Diversity & Inclusion Spotlight: Obrea Poindexter and Crystal Kaldjob

Editors’ Note: As part of our ongoing Diversity and Inclusion Spotlight series, Keith Wetmore fellow from the Washington D.C. office Saqeef Ahmad, a rising 2L at Cornell Law, interviewed Washington D.C. partner and co-chair of the firm’s Financial Services Group, Obrea Poindexter, and senior associate in the firm’s Financial Services Group, Crystal Kaldjob, to discuss their mentor/mentee relationship and the impacts of being a diverse lawyer.  

Saqeef: What led you to your practice area and to MoFo?

Crystal: Coming out of law school, I thought I wanted to be a corporate lawyer. I started out doing private equity work around the time of the financial crisis, but I still felt like I wasn’t getting to practice enough law. Lucky for me, I was invited to work on a project with a partner in the Financial Services and Banking Group that exposed me to the marriage of bank regulatory and transactional work, which I really liked.

Obrea: I was working at the Federal Reserve Board as a staff attorney for five years, writing rules and working on the hill. I discovered that what I liked most about financial services is that we all deal with finances in our everyday life, so regulatory and transactional needs are constantly evolving. Working with MoFo allows me to extend my practice beyond banking to various industries, such as technology and start-ups, making it even more dynamic.

Saqeef: How has being a diverse lawyer impacted your careers?

Crystal: Being a diverse lawyer has given me a different perspective on my role inside and outside of the firm. I want to help grow the number of diverse attorneys, so I try to pay it forward to students who need guidance. It’s also helped me find new connections within the firm and with clients who are women or people of color.

Obrea: As co-chair of the Diversity Committee at the firm, we‘ve conducted unconscious bias training with partners and associates. I’ve learned a lot through the training that I never would have considered five years ago. It made me realize the importance of looking at and learning from issues under the surface. I was fortunate to have a generous sponsor who didn’t look at me as ‘just a woman’ or ‘just a person of color,’ but someone who he could trust to do the best job.

Saqeef: Obrea, at what point in your career did you know you wanted to become a partner?

Obrea: When I started at the firm I had two kids and was working less than full-time. Around the time I was set to have my third child, my mentor asked me if I had ever considered becoming a partner, or if I was content in my current situation. The more I contemplated the idea, the more I realized that I really liked the firm and wanted to stay here long-term. Becoming a partner seemed like the next logical step. MoFo has generous work-life flexibility, which allows me to balance my professional career with my family life.

Saqeef: What steps did you actively take to pursue that goal?

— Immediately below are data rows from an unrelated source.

Lemma sm_render_run s d mm mx my :
  sm_screen d -> ready_to_draw s -> display_mem d mm -> - 2 ^ 31 <= mx < 2 ^ 31 -> - 2 ^ 31 <= my < 2 ^ 31 ->
  exists mm', sm_render text_ready mx my (s, at_mem mm d) = Ret tt (set_buttons (laid_out d (sm_buttons s)) s, at_mem mm' d) /\
    display_mem d mm' /\ (forall a, touched d a = false -> mm' !! a = mm !! a) /\ front_shown d mm'.
Proof.
  intros Hd [(L & HL & HLt) (reason & Hr & Hrn) [Hb Hbl]] Hm Hx Hy. pose proof (sm_screen_small d Hd) as [? ?]. pose proof (ss_size _ Hd).
  unfold sm_render. assert (fb_ready (at_mem mm d) = Ret true (at_mem mm d)) as Er.
  { unfold fb_ready, gets. change (fb (at_mem mm d)) with (fb d). by rewrite (dw_ready _ (ss_wf _ Hd)). }
  rewrite (bind_Ret _ _ _ _ _ (on_display_run _ s _ _ _ Er)). cbn [negb].
  rewrite (bind_Ret _ _ _ _ _ (on_display_run fb_info s (at_mem mm d) (at_mem mm d) (fb d) eq_refl)).
  rewrite (bind_Ret _ _ _ _ _ (on_state_run get s s (at_mem mm d) s eq_refl)).
  destruct (drawn_run d _ mm (draw_top_drawn d s L reason Hd HL Hr Hrn HLt) (dm_screen _ _ Hm)) as (m1 & E1 & M1 & O1).
  rewrite (bind_Ret _ _ _ _ _ (on_display_run _ s _ _ _ E1)).
  set (s1 := set_buttons (laid_out d (sm_buttons s)) s).
  assert (sm_layout_buttons (fb_width (fb d)) (fb_height (fb d)) s = Ret tt s1) as El.
  { unfold sm_layout_buttons, modify, s1, laid_out. change (u32 (SM_BUTTON_COUNT * SM_BTN_W + (SM_BUTTON_COUNT - 1) * SM_BTN_GAP)) with 464.
    unfold SM_STATUS_H, SM_BTN_H. rewrite wrap_small by lia. by replace (fb_height (fb d) - 24 - 48 - 24) with (fb_height (fb d) - 96) by lia. }
  rewrite (bind_Ret _ _ _ _ _ (on_state_run _ s s1 (at_mem m1 d) tt El)), (bind_Ret _ _ _ _ _ (on_state_run get s1 s1 (at_mem m1 d) s1 eq_refl)).
  destruct (drawn_run d _ m1 (draw_buttons_drawn d mx my (sm_buttons s1) Hd (laid_out_fits d _ Hd Hb Hbl)) M1) as (m2 & E2 & M2 & O2).
  rewrite (bind_Ret _ _ _ _ _ (on_display_run _ s1 _ _ _ E2)).
  destruct (draw_bottom_presents d mx my Hd Hx Hy m2) as (m3 & E3 & M3 & O3 & F3).
  { apply (display_mem_drawn _ m1); [by apply (display_mem_drawn _ mm)|done|done]. }
  exists m3. rewrite (on_display_run _ s1 _ _ _ E3). split; [done|]. split; [done|]. split; [|done].
  intros a Ha. by rewrite O3, O2, O1 by auto using touched_off.
Qed.

Lemma ready_laid_out d s : ready_to_draw s -> ready_to_draw (set_buttons (laid_out d (sm_buttons s)) s).
Proof.
  intros [(L & [A B C E] & HL) Hr [Hb Hbl]]. split; [exists L; by split|done|]. cbn [sm_buttons set_buttons]. split; [by apply laid_out_ok|].
  unfold laid_out. by rewrite length_imap.
Qed.

Lemma sm_loop_run d l : sm_screen d -> Forall (λ i, - 2 ^ 31 <= in_x i < 2 ^ 31 /\ - 2 ^ 31 <= in_y i < 2 ^ 31) l ->
  forall s mm prev, ready_to_draw s -> display_mem d mm ->
  exists s' mm', sm_loop text_ready l prev (s, at_mem mm d) =
      Ret (clicks (sm_buttons s) (laid_out d (sm_buttons s)) l prev) (s', at_mem mm' d) /\
    (forall a, touched d a = false -> mm' !! a = mm !! a) /\ (front_shown d mm -> front_shown d mm') /\
    sm_lines s' = sm_lines s /\ sm_reason s' = sm_reason s.
Proof.
  intros Hd. induction 1 as [|i l [Hx Hy] _ IH]; intros s mm prev Hr Hm; cbn [sm_loop clicks]; [by exists s, mm|].
  rewrite (bind_Ret _ _ _ _ _ (on_state_run get s s (at_mem mm d) s eq_refl)).
  destruct (if in_down i && negb prev then find (in_button i) (sm_buttons s) else None) as [b|]; [by exists s, mm|].
  destruct (sm_render_run s d mm (in_x i) (in_y i) Hd Hr Hm Hx Hy) as (m1 & E1 & M1 & O1 & F1). rewrite (bind_Ret _ _ _ _ _ E1).
  destruct (IH _ m1 (in_down i) (ready_laid_out d s Hr) M1) as (s' & mm' & E & O & F & Hl & Hrs). exists s', mm'. rewrite E. cbn [sm_buttons set_buttons].
  rewrite laid_out_idem. split; [done|]. split; [intros a Ha; by rewrite O, O1|]. split; [auto|done].
Qed.

Lemma report_short ticks f reason files : 0 <= ticks < 2 ^ 64 -> 0 <= fb_width f < 2 ^ 32 -> 0 <= fb_height f < 2 ^ 32 ->
  Forall (λ x, (length x.1 <= 255)%nat) (report ticks f reason files).
Proof.
  intros Ht Hw Hh. destruct (uptime_run (λ n, replicate n 0) (λ n, length_replicate n 0) ticks Ht) as (_ & _ & _ & _ & _ & _ & _ & _ & _ & _ & Hu).
  destruct (display_run (λ n, replicate n 0) (λ n, length_replicate n 0) f (replicate 128 0) Hw Hh) as (? & ? & ? & ? & ? & ? & ? & _ & _ & _ & _ & _ & _ & _ & _ & _ & Hdt); [done|].
  unfold report. apply Forall_app. split.
  - constructor; [cbn; lia|]. constructor; [exact Hu|]. constructor; [destruct (ready f); [exact Hdt|cbn; lia]|].
    constructor; [cbn [fst]; rewrite length_take; lia|constructor].
  - destruct files as [ns|]; [|constructor]. cbn [app]. constructor; [cbn; lia|]. constructor; [cbn; lia|]. apply Forall_app. split.
    + destruct (decide (ns = [])); [constructor; [cbn; lia|constructor]|constructor].
    + apply Forall_fmap, Forall_true. intros n. change (length (entry n) <= 255)%nat. unfold entry. rewrite length_take. lia.
Qed.
End loop.

(** ** Properties *)

Section safemode_properties.
Context {OS : Type} `{!PageSource OS}.
Local Abbreviation display := (display OS).
Implicit Types (d : display) (mm : mem) (s : safemode).
Variable uninit : nat -> list Z.
Hypothesis uninit_length : forall n, length (uninit n) = n.

(** The text of a reason. *)
Definition reason_text (reason : option (list Z)) : list Z := match reason with Some (c :: l) => c :: l | _ => str "unknown" end.

Lemma begin_run fuel reason ticks f nodes root files s L0 :
  logged s L0 -> length (sm_reason s) = 128%nat -> chars (reason_text reason) ->
  0 <= ticks < 2 ^ 64 -> 0 <= fb_width f < 2 ^ 32 -> 0 <= fb_height f < 2 ^ 32 -> root_files fuel nodes root files ->
  exists s', safemode_begin uninit fuel reason ticks f nodes root s = Ret tt s' /\ sm_buttons s' = sm_buttons s /\ sm_active s' = true /\
    cstr (sm_reason s') (take 127 (reason_text reason)) /\ logged s' (take 64 (report ticks f (take 127 (reason_text reason)) files)).
Proof.
  intros [A B _ _] Hr Hc Ht Hw Hh Hf. unfold safemode_begin. rewrite bind_modify, bind_get. cbn [sm_reason set_active].
  assert ((match reason with Some (c :: l) => (c :: l) ++ [0] | _ => lit "unknown" end) = reason_text reason ++ [0]) as -> by by destruct reason as [[|c l]|].
  destruct (sm_copy_run (sm_reason s) (reason_text reason ++ [0]) (reason_text reason) 128) as (r & Er & _ & Cr); [by apply cstr_app|rewrite Hr; lia|].
  rewrite Er, bind_option, !bind_modify.
  destruct (collect_run uninit uninit_length fuel ticks f nodes root files (take 127 (reason_text reason))
    (set_log (sm_lines s) (sm_line_colors s) 0 (set_reason r (set_active true s)))) as (s' & E & (Sa & Sr & Sb) & Hl); [|exact Cr|done..|].
  { split; [done|done|cbn; lia|by intros i t c Hi]. }
  exists s'. split; [exact E|]. split; [by rewrite Sb|]. split; [by rewrite Sa|]. split; [by rewrite Sr|done].
Qed.

(** C40. The strings of safe mode never leave their arrays: [sm_str_copy] and [sm_str_cat] keep what
    fits before the terminator, for every source and every capacity. *)
Theorem sm_strings_fit (dst d src s : list Z) max :
  cstr src s -> 1 <= max <= Z.of_nat (length dst) ->
  (exists buf, sm_str_copy dst src max = Some buf /\ length buf = length dst /\ cstr buf (take (Z.to_nat (max - 1)) s)) /\
  (cstr dst d -> Z.of_nat (length d) < max ->
   exists buf, sm_str_cat dst src max = Some buf /\ length buf = length dst /\ cstr buf (take (Z.to_nat (max - 1)) (d ++ s))).
Proof. intros Hs Hm. split; [by apply sm_copy_run|]. intros Hd Hl. apply sm_cat_run; [done|done|lia]. Qed.

(** C29. [safemode_enter] logs the report - uptime, screen, reason, the files of the root - of at
    most 64 lines in arrays it never leaves, and runs its loop to the first press on a button.  With
    one buffer it changes no memory but the pixels of the screen; with two, none but the pixels of
    the back buffer and the bytes of the frame buffer, and after each round the frame buffer
    holds what was drawn.  The screen is at least 96 pixels high; the two buffers do not
    overlap.  A press counts when the mouse button goes down, in the first round at the places
    the buttons have from before they were laid out. *)
Theorem safemode_enter_spec d mm fuel reason ticks nodes root files s L0 l :
  sm_screen d -> display_mem d mm -> logged s L0 -> length (sm_reason s) = 128%nat ->
  Forall button_ok (sm_buttons s) /\ length (sm_buttons s) = 2%nat -> chars (reason_text reason) -> 0 <= ticks < 2 ^ 64 ->
  root_files fuel nodes root files -> Forall (λ i, - 2 ^ 31 <= in_x i < 2 ^ 31 /\ - 2 ^ 31 <= in_y i < 2 ^ 31) l ->
  exists s' mm', safemode_enter (text_init text_start) uninit fuel reason ticks nodes root l (s, at_mem mm d) =
      Ret (clicks (sm_buttons s) (laid_out d (sm_buttons s)) l false) (s', at_mem mm' d) /\
    (forall a, touched d a = false -> mm' !! a = mm !! a) /\ (front_shown d mm -> front_shown d mm') /\
    forall i t c, take 64 (report ticks (fb d) (take 127 (reason_text reason)) files) !! i = Some (t, c) ->
      exists buf, sm_lines s' !! i = Some buf /\ cstr buf t.
Proof.
  intros Hd Hm Hl Hlen Hb Hc Ht Hf Hin. pose proof (sm_screen_small d Hd) as [? ?]. pose proof (ss_size _ Hd).
  destruct (begin_run fuel reason ticks (fb d) nodes root files s L0) as (s1 & E1 & Hb1 & _ & Hr1 & Hl1); [done|done|done|done|lia|lia|done|].
  assert (ready_to_draw s1) as Hrd.
  { split; [eexists; split; [exact Hl1|]|exists (take 127 (reason_text reason)); split; [done|rewrite length_take; lia]|by rewrite Hb1].
    apply Forall_take, report_short; (done || lia). }
  destruct (sm_loop_run d l Hd Hin s1 mm false Hrd Hm) as (s' & mm' & E & O & F & Hlines & _). rewrite Hb1 in E.
  exists s', mm'. split; [|split; [done|split; [done|]]].
  - unfold safemode_enter. rewrite (bind_Ret _ _ _ _ _ (on_display_run fb_info s (at_mem mm d) (at_mem mm d) (fb d) eq_refl)).
    rewrite (bind_Ret _ _ _ _ _ (on_state_run _ s s1 (at_mem mm d) tt E1)). exact E.
  - intros i t c Hi. destruct (lg_text _ _ Hl1 i t c Hi) as (buf & Eb & Hcs & _). exists buf. by rewrite Hlines.
Qed.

Obrea: My conversations with my mentor helped me understand that there are two critical parts to making yourself eligible. The first is branding, both internal and external. Internally, it’s building relationships with partners both in your practice group and across other practice areas of the firm. He suggested building external branding by sharing my expertise through bar associations, trade groups, and student committees.

The second part is business development, which is essentially finding ways to leverage your personal brand to generate revenue for your practice. At the end of the day it’s all about building new relationships and nurturing existing ones, whether that’s inviting a partner to lunch or joining a new group or committee. 

Saqeef: What have you learned from each other within the mentor/mentee framework?

Crystal: I like to think about our relationship as more sponsorship than mentorship. It wasn’t someone telling me what to do and how to do it. Rather, it was learning how to work together in a way that was mutually beneficial. I made it my goal to do good work and create a valuable, professional relationship. In return, Obrea gave me invaluable career guidance and advice, such as not overusing the words “sorry” and “I think”, and to be more confident in my decisions.

Obrea: I agree with Crystal that it was more of a mutual give-and-take kind of relationship. She really showed me that I could count on her no matter what, so giving her guidance and autonomy came very organically. She was a problem-solver from day one and, even if she didn’t have time to do something, she was always proactive when it came to finding a solution. I could see the effort she was making for me, so I wanted to make time to help her, too.

Saqeef: What advice do you have for young associates, in particular diverse associates, for finding those mentors?

Crystal: Your sponsor or mentor is not always going to be someone who looks like you. They could be a white male; they could be a Latino woman; they could be anyone. That’s the great thing about joining a diverse firm. Regardless of who you end up with as a mentor, there’s something to learn from every individual. You can almost always find something in common with that person, but you have to make the effort. You’ll also learn a lot through your differences and broaden your mind to new perspectives. The more people you build relationships with, the more there is to learn.

Obrea: I would start with getting a solid understanding of your practice group and the practice focus of the partners that you’re working with. From there, I would look at what’s happening around those practice areas, seeing not only the matters that you’re working on, but what other groups might be affected. You never know when there’ll be an opportunity to help someone outside of your practice area. Meet new partners from the firm by asking them for coffee or a lunch and learn. Don’t be afraid to reach outside of your comfort zone.